Because most of the Y chromosome is passed unchanged from father to son, apart from occasional mutations, DNA analysis of the Y chromosome can reveal whether or not individuals are likely to be male-line relatives. We therefore analysed DNA from the Y chromosomes of: five male-line descendants of two sons of the president's paternal uncle, Field Jefferson; five male-line descendants of two sons of Thomas Woodson; one male-line descendant of Eston Hemings Jefferson; and three male-line descendants of three sons of John Carr, grandfather of Samuel and Peter Carr (Fig. 1a). No Y-chromosome data were available from male-line descendants of President Thomas Jefferson because he had no surviving sons.
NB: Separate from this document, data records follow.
(* ===== verification/SharedExpertsGate.v ===== *)
(** * The gate of the shared-experts window

    Model of [scripts/run_shared_experts_window.py]: the receipt of one measured arm, and
    the comparison of two arms and a smoke under the registered gate.  A receipt is a JSON
    value of any shape; commands and benchmark files are arguments.  [ADOPT] is
    given exactly on clean evidence, and the smoke's own receipts are such evidence when
    it exits with zero. *)
From Stdlib Require Import ZArith QArith Qabs Lqa Lia String Ascii.
From stdpp Require Import base list strings sets sorting.
From S2P Require Import Prelude PyStr PyNum PyDict PyJson WindowEnv SmokeContract.
#[local] Open Scope string_scope.

Definition MARKER : string := "[glm53-shared-experts-early]".
Definition LANES : list string := ["structured"; "prose"; "essay"].
Definition FLOORS : list (string * Q) := [("structured", 688 # 10); ("prose", 30); ("essay", 20)]%Q.
Definition PARITY : Q := 97 # 100.
Definition MEMFREE_FLOOR_KIB : Z := 2621440.
Definition NODES : list string := ["head"; "worker"].

(** What a line of the report says; its label comes first in the list's pairs. *)
Inductive complaint :=
  | NotAnObject
  | Field (key : string) (v : json)
  | EntryNotObject (index : nat)
  | EntryUnnamed (index : nat)
  | LaneResults (lane : string) (count : nat)
  | UnexpectedLanes (lanes : list string)
  | LaneField (lane key : string) (v : json)
  | Incoherent (lane : string)
  | NoMemFree
  | NoMemFreeEntry (node : string)
  | Samples (node : string) (v : json)
  | MemFreeMin (node : string) (v : json)
  | MemFreeLow (node : string) (low : Z)
  | NoMarkerCounts
  | MarkerCount (node : string) (v : json)
  | FlagNotArmed
  | NoSmoke
  | NoContract
  | ResultNotObject (index : nat)
  | ResultUnnamed (index : nat)
  | ResultField (index : nat) (key : string) (v : json)
  | ResultNotPassing (index : nat)
  | PlainReports (index : nat) (v : json)
  | PlainCalls (index : nat) (calls : Z)
  | ToolCalls (index : nat) (calls : Z)
  | ResultsForRequests (results : nat) (requests : Z)
  | RoundResults (name : string) (round : Z) (count : nat)
  | UnexpectedRequests (keys : list (string * Z))
  | LogScan (node : string)
  | LogErrors (node : string) (v : json)
  | LogCollection (node : string) (v : json).

Definition problem : Type := string * complaint.

(** [if c: problems.append(...)]. *)
Definition when (c : bool) (p : problem) : list problem := if c then [p] else [].

(** ** Receipts *)

(** The least magnitude that does not convert to a float. *)
Definition FLOAT_LIMIT : Z := (2 ^ 1024 - 2 ^ 970)%Z.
Seven bi-allelic markers (refs 7–12), eleven microsatellites ( ref. 13) and the mini-satellite MSY1 (ref. 14) were analysed (Fig. 1b). Four of the five descendants of Field Jefferson shared the same haplotype at all loci, and the fifth differed by only a single unit at one microsatellite locus, probably a mutation. This haplotype is rare in the population, where the average frequency of a microsatellite haplotype is about 1.5 per cent. Indeed, it has never been observed outside the Jefferson family, and it has not been found in 670 European men (more than 1,200 worldwide) typed with the microsatellites or 308 European men (690 worldwide) typed with MSY1.

Four of the five male-line descendants of Thomas Woodson shared a haplotype (with one MSY1 variant) that was not similar to the Y chromosome of Field Jefferson but was characteristic of Europeans. The fifth Wood-son descendant had an entirely different haplotype, most often seen in sub-Saharan Africans, which indicates illegitimacy in the line after individual W42. In contrast, the descendant of Eston Hemings Jefferson did have the Field Jefferson haplotype. The haplotypes of two of the descendants of John Carr were identical; the third differed by one step at one microsatellite locus and by one step in the MSY1 code. The Carr haplotypes differed markedly from those of the descendants of Field Jefferson.


7. Hammer, M. F. Mol. Biol. Evol. 11, 749–761 (1994).

8. Whitfield, L. S. , Sulston, J. E. & Goodfellow, P. N. Nature 378, 379–380 (1995).

9. Seielstad, M. T. et al. Hum. Mol. Genet. 3, 2159–2161 (1994).

10. Zerjal, T. et al. Am. J. Hum. Genet. 60, 1174–1183 (1997).

11. Mathias, N. , Bayes, M. & Tyler-Smith, C. Hum. Mol. Genet. 3, 115–123 (1994).

12. Kwok, C. et al. J. Med. Genet. 33, 465–468 (1996).

13. Kayser, M. et al. Int. J. Legal Med. 110, 125–133 (1997).

14. Jobling, M. A. , Bouzekri, N. & Taylor, P. G. Hum. Mol. Genet. 7, 643–653 (1998).